(Saved entries)
>>>
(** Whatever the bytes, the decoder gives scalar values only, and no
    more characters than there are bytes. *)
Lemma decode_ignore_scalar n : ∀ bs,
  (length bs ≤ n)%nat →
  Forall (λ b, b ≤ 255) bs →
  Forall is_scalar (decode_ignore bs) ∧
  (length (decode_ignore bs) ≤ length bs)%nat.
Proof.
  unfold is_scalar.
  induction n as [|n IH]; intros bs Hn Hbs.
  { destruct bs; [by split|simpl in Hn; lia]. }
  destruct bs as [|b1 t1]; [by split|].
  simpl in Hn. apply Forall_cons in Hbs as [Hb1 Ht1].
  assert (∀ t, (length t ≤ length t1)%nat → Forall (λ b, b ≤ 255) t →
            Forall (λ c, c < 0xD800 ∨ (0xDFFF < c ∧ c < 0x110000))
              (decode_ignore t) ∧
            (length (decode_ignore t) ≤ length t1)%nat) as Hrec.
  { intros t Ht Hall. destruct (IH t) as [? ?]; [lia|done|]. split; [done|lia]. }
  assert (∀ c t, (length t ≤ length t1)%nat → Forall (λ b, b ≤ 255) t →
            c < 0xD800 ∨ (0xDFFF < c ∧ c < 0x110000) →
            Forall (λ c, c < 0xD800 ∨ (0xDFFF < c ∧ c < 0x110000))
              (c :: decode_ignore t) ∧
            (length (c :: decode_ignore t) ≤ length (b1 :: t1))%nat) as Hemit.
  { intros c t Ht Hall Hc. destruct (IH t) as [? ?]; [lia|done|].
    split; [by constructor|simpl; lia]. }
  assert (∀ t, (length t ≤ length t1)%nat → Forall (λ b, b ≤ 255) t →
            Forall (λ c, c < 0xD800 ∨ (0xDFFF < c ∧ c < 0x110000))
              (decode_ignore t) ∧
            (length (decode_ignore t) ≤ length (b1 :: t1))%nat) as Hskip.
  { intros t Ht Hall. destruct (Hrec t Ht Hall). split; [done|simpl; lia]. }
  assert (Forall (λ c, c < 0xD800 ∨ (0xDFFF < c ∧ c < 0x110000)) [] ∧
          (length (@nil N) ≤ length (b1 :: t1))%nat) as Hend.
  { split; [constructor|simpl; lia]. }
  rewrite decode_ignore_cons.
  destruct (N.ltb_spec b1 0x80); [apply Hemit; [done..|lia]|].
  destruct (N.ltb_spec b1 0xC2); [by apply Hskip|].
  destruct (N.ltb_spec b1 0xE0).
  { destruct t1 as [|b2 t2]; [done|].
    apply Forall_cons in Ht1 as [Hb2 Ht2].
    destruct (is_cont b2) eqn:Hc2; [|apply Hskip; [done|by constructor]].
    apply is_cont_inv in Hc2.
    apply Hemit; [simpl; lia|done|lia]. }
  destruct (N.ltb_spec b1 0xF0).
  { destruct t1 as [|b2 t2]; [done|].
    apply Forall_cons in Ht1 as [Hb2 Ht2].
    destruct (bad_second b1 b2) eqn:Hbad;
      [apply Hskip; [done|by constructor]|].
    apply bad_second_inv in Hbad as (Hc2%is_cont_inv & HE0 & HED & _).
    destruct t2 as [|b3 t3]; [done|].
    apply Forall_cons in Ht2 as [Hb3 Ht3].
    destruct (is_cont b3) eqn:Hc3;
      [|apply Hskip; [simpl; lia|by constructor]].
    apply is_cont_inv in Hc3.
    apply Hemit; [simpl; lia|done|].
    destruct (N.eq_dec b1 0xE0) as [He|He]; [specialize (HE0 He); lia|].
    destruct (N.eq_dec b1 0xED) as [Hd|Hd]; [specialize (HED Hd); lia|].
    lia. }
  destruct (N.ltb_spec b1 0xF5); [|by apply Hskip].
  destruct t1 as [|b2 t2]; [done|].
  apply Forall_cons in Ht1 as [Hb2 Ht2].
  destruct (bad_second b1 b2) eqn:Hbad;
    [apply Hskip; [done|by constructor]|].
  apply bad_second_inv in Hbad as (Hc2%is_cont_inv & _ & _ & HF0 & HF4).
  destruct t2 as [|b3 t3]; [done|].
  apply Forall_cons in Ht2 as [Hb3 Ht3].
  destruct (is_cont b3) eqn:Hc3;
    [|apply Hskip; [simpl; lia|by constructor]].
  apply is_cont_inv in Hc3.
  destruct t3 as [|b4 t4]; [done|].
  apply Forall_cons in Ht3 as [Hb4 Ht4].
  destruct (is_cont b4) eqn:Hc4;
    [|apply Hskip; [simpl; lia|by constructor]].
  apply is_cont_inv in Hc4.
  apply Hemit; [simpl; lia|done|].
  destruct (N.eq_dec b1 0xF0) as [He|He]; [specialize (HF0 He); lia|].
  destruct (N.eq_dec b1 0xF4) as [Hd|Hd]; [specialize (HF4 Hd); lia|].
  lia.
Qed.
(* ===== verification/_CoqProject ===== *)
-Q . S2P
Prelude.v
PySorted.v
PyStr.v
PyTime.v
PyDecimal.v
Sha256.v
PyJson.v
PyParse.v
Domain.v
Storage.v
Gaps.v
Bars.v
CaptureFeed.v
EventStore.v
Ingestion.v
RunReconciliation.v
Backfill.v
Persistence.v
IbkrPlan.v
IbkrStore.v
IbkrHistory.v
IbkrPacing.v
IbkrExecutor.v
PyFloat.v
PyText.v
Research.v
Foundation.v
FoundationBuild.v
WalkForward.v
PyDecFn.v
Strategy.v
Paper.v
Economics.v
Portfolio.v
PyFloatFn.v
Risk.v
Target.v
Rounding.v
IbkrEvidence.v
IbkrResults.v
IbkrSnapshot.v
<<<
[Exercise description] Once you have counted the lines above that hold the word "Hemit", report only that total.

[Written reply] 5